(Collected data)
+++++
Lemma img_scale_ranges call s :
  call_ok call -> buf_ok (is_input_buf s) -> buf_ok (is_output_buf s) -> rect_ok (is_input s) -> rect_ok (is_output s) ->
  IAV_YUV_FORMAT_YUV422 <> IAV_YUV_FORMAT_YUV420 ->
  check_img_scale call s = 0 ->
  exists x y w h lo hi lo' hi',
    input_window s = Some (x, y, w, h) /\
    covers (if is_input_win_format s =? IAV_INPUT_WIN_FORMAT_U32 then 1 else 256) (is_input s) x y w h /\
    buf_range call 0 (sb_pid (is_input_buf s)) = inr (lo, hi) /\
    buf_range call 1 (sb_pid (is_output_buf s)) = inr (lo', hi') /\
    (forall a, touches (is_format s) (is_input_buf s) x y w h a -> lo <= a < hi) /\
    let ow := round_up64 (r_width (is_output s)) IMG_SCALE_H_ALIGN in
    let oh := round_up64 (r_height (is_output s)) IMG_SCALE_V_ALIGN in
    forall a, touches (output_format s) (is_output_buf s) (r_x (is_output s)) (r_y (is_output s)) ow oh a ->
      lo' <= a < hi' \/ odd_chroma_row (output_format s) (is_output_buf s) (r_x (is_output s)) (r_y (is_output s)) ow oh a.
Proof.
  intros Hok Hib Hob Hir Hor Hne. unfold check_img_scale.
  destruct (scale_buf_ok call 0 (is_input_buf s) (is_format s) =? 0) eqn:E0; [|rewrite E0; cbn [negb]; intros; lia].
  destruct (scale_buf_ok call 1 (is_output_buf s) (output_format s) =? 0) eqn:E1; cbn [negb]; [|intros; lia].
  destruct (input_window s) as [[[[x y] w] h]|] eqn:Ew; [|unfold EINVAL; intros; lia].
  destruct (input_window_covers s x y w h Hir Ew) as (Hx & Hy & Hw & Hh & Hev & Hcov).
  destruct Hor as (Ox & Oy & Ow & Oh). unfold is_u32 in *. cbv zeta.
  destruct (round_up64_spec (r_width (is_output s)) IMG_SCALE_H_ALIGN) as [Rw _]; [done|lia|].
  destruct (round_up64_spec (r_height (is_output s)) IMG_SCALE_V_ALIGN) as [Rh _]; [done|lia|].
  unfold IMG_SCALE_H_ALIGN, IMG_SCALE_V_ALIGN in *. rewrite !u64_id by lia.
  destruct ((sb_pitch (is_input_buf s) <? x + w) || _) eqn:Ei; [unfold EINVAL; intros; lia|].
  destruct ((sb_pitch (is_output_buf s) <? _) || _) eqn:Eo; [unfold EINVAL; intros; lia|]. intros _.
  apply Z.eqb_eq in E0, E1. assert (Hpitch : forall b slot fmt, scale_buf_ok call slot b fmt = 0 -> buf_ok b -> 0 < sb_pitch b).
  { intros b slot fmt. unfold scale_buf_ok, EPERM, EINVAL. intros Hs (Hp & _). unfold is_u32 in Hp.
    repeat case_match; try lia. }
  pose proof (Hpitch _ _ _ E0 Hib) as P0. pose proof (Hpitch _ _ _ E1 Hob) as P1.
  destruct (scale_buf_ok_0 _ _ _ _ Hok Hib Hne E0) as (lo & hi & Hr & _ & A1 & A2 & A3 & A4).
  destruct (scale_buf_ok_0 _ _ _ _ Hok Hob Hne E1) as (lo' & hi' & Hr' & _ & B1 & B2 & B3 & B4).
  apply orb_false_iff in Ei as [Ei1 Ei2]. apply orb_false_iff in Eo as [Eo1 Eo2]. apply Z.ltb_ge in Ei1, Ei2, Eo1, Eo2.
  exists x, y, w, h, lo, hi, lo', hi'. split; [done|]. split; [done|]. split; [done|]. split; [done|]. split.
  - intros a Ha. apply (touches_inside _ _ lo hi) in Ha as [H|H]; try done; try lia. exfalso. revert H. apply even_no_odd_row. lia.
  - intros a. apply touches_inside; try done; lia.
Qed.
Definition hello0 : broker_hello :=
  {| he_done := false; he_revision := 0; he_features := 0; he_max_window_id := 0; he_page_size := 0; he_table_hash := 0 |}.

Record broker_cfg := {
  cf_profile : iav_profile; cf_max_sessions : Z; cf_block_max_ms : Z; cf_rate_per_sec : Z; cf_rate_burst : Z }.

(** [struct iav_session], the mutex of the descriptor apart. *)
Record iav_session := {
  se_in_use : bool; se_closing : bool; se_gen : Z; se_cid : Z; se_fd : Z; se_refs : Z; se_last_used_ms : Z }.

(** A C [double]: IEEE 754 binary64. *)
Definition double : Type := spec_float.
Definition d_of_Z (z : Z) : double := binary_normalize 53 1024 z 0 false.
Definition d_add : double -> double -> double := SFadd 53 1024.
Definition d_sub : double -> double -> double := SFsub 53 1024.
Definition d_mul : double -> double -> double := SFmul 53 1024.
Definition d_div : double -> double -> double := SFdiv 53 1024.
Definition d_lt : double -> double -> bool := SFltb.

(** [struct iav_cid_state]. *)
Record cid_entry := {
  ci_used : bool; ci_cid : Z; ci_sessions : Z; ci_tokens : double; ci_last_ms : Z; ci_hello : broker_hello }.

Definition cid_entry0 : cid_entry :=
  {| ci_used := false; ci_cid := 0; ci_sessions := 0; ci_tokens := d_of_Z 0; ci_last_ms := 0; ci_hello := hello0 |}.

(** [struct virt_iav_guest_pool]. *)
Record guest_pool := {
  gp_partition_id : Z; gp_parent_base : Z; gp_parent_bytes : Z; gp_slice_count : Z; gp_slice_bytes : Z }.

(** The counters of [struct iav_broker]. *)
Record counters := {
  n_requests : Z; n_refused : Z; n_hello : Z; n_pinned : Z; n_stale_refused : Z; n_rechecks : Z; n_arena : Z;
  n_arena_refused : Z; n_aux_maps : Z }.

(** [struct iav_broker]; the operations ([ops]) are arguments of the functions that use them. [br_pool] is [Some]
    when [guest_pool_set]. *)
Record broker := {
  br_cfg : broker_cfg; br_epoch : Z; br_sess : list iav_session; br_cids : list cid_entry;
  br_windows : list broker_window; br_count : counters; br_aux_src : list aux_entry; br_pool : option guest_pool;
  br_host_features : Z; br_table_hash : Z; br_table_rows : Z; br_stale : bool }.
+++++
### [Problem statement]
In this exercise, repeat all entries exactly.

### [Solution for this task]
Lemma img_scale_ranges call s :
  call_ok call -> buf_ok (is_input_buf s) -> buf_ok (is_output_buf s) -> rect_ok (is_input s) -> rect_ok (is_output s) ->
  IAV_YUV_FORMAT_YUV422 <> IAV_YUV_FORMAT_YUV420 ->
  check_img_scale call s = 0 ->
  exists x y w h lo hi lo' hi',
    input_window s = Some (x, y, w, h) /\
    covers (if is_input_win_format s =? IAV_INPUT_WIN_FORMAT_U32 then 1 else 256) (is_input s) x y w h /\
    buf_range call 0 (sb_pid (is_input_buf s)) = inr (lo, hi) /\
    buf_range call 1 (sb_pid (is_output_buf s)) = inr (lo', hi') /\
    (forall a, touches (is_format s) (is_input_buf s) x y w h a -> lo <= a < hi) /\
    let ow := round_up64 (r_width (is_output s)) IMG_SCALE_H_ALIGN in
    let oh := round_up64 (r_height (is_output s)) IMG_SCALE_V_ALIGN in
    forall a, touches (output_format s) (is_output_buf s) (r_x (is_output s)) (r_y (is_output s)) ow oh a ->
      lo' <= a < hi' \/ odd_chroma_row (output_format s) (is_output_buf s) (r_x (is_output s)) (r_y (is_output s)) ow oh a.
Proof.
  intros Hok Hib Hob Hir Hor Hne. unfold check_img_scale.
  destruct (scale_buf_ok call 0 (is_input_buf s) (is_format s) =? 0) eqn:E0; [|rewrite E0; cbn [negb]; intros; lia].
  destruct (scale_buf_ok call 1 (is_output_buf s) (output_format s) =? 0) eqn:E1; cbn [negb]; [|intros; lia].
  destruct (input_window s) as [[[[x y] w] h]|] eqn:Ew; [|unfold EINVAL; intros; lia].
  destruct (input_window_covers s x y w h Hir Ew) as (Hx & Hy & Hw & Hh & Hev & Hcov).
  destruct Hor as (Ox & Oy & Ow & Oh). unfold is_u32 in *. cbv zeta.
  destruct (round_up64_spec (r_width (is_output s)) IMG_SCALE_H_ALIGN) as [Rw _]; [done|lia|].
  destruct (round_up64_spec (r_height (is_output s)) IMG_SCALE_V_ALIGN) as [Rh _]; [done|lia|].
  unfold IMG_SCALE_H_ALIGN, IMG_SCALE_V_ALIGN in *. rewrite !u64_id by lia.
  destruct ((sb_pitch (is_input_buf s) <? x + w) || _) eqn:Ei; [unfold EINVAL; intros; lia|].
  destruct ((sb_pitch (is_output_buf s) <? _) || _) eqn:Eo; [unfold EINVAL; intros; lia|]. intros _.
  apply Z.eqb_eq in E0, E1. assert (Hpitch : forall b slot fmt, scale_buf_ok call slot b fmt = 0 -> buf_ok b -> 0 < sb_pitch b).
  { intros b slot fmt. unfold scale_buf_ok, EPERM, EINVAL. intros Hs (Hp & _). unfold is_u32 in Hp.
    repeat case_match; try lia. }
  pose proof (Hpitch _ _ _ E0 Hib) as P0. pose proof (Hpitch _ _ _ E1 Hob) as P1.
  destruct (scale_buf_ok_0 _ _ _ _ Hok Hib Hne E0) as (lo & hi & Hr & _ & A1 & A2 & A3 & A4).
  destruct (scale_buf_ok_0 _ _ _ _ Hok Hob Hne E1) as (lo' & hi' & Hr' & _ & B1 & B2 & B3 & B4).
  apply orb_false_iff in Ei as [Ei1 Ei2]. apply orb_false_iff in Eo as [Eo1 Eo2]. apply Z.ltb_ge in Ei1, Ei2, Eo1, Eo2.
  exists x, y, w, h, lo, hi, lo', hi'. split; [done|]. split; [done|]. split; [done|]. split; [done|]. split.
  - intros a Ha. apply (touches_inside _ _ lo hi) in Ha as [H|H]; try done; try lia. exfalso. revert H. apply even_no_odd_row. lia.
  - intros a. apply touches_inside; try done; lia.
Qed.
Definition hello0 : broker_hello :=
  {| he_done := false; he_revision := 0; he_features := 0; he_max_window_id := 0; he_page_size := 0; he_table_hash := 0 |}.

Record broker_cfg := {
  cf_profile : iav_profile; cf_max_sessions : Z; cf_block_max_ms : Z; cf_rate_per_sec : Z; cf_rate_burst : Z }.

(** [struct iav_session], the mutex of the descriptor apart. *)
Record iav_session := {
  se_in_use : bool; se_closing : bool; se_gen : Z; se_cid : Z; se_fd : Z; se_refs : Z; se_last_used_ms : Z }.

(** A C [double]: IEEE 754 binary64. *)
Definition double : Type := spec_float.
Definition d_of_Z (z : Z) : double := binary_normalize 53 1024 z 0 false.
Definition d_add : double -> double -> double := SFadd 53 1024.
Definition d_sub : double -> double -> double := SFsub 53 1024.
Definition d_mul : double -> double -> double := SFmul 53 1024.
Definition d_div : double -> double -> double := SFdiv 53 1024.
Definition d_lt : double -> double -> bool := SFltb.

(** [struct iav_cid_state]. *)
Record cid_entry := {
  ci_used : bool; ci_cid : Z; ci_sessions : Z; ci_tokens : double; ci_last_ms : Z; ci_hello : broker_hello }.

Definition cid_entry0 : cid_entry :=
  {| ci_used := false; ci_cid := 0; ci_sessions := 0; ci_tokens := d_of_Z 0; ci_last_ms := 0; ci_hello := hello0 |}.

(** [struct virt_iav_guest_pool]. *)
Record guest_pool := {
  gp_partition_id : Z; gp_parent_base : Z; gp_parent_bytes : Z; gp_slice_count : Z; gp_slice_bytes : Z }.

(** The counters of [struct iav_broker]. *)
Record counters := {
  n_requests : Z; n_refused : Z; n_hello : Z; n_pinned : Z; n_stale_refused : Z; n_rechecks : Z; n_arena : Z;
  n_arena_refused : Z; n_aux_maps : Z }.

(** [struct iav_broker]; the operations ([ops]) are arguments of the functions that use them. [br_pool] is [Some]
    when [guest_pool_set]. *)
Record broker := {
  br_cfg : broker_cfg; br_epoch : Z; br_sess : list iav_session; br_cids : list cid_entry;
  br_windows : list broker_window; br_count : counters; br_aux_src : list aux_entry; br_pool : option guest_pool;
  br_host_features : Z; br_table_hash : Z; br_table_rows : Z; br_stale : bool }.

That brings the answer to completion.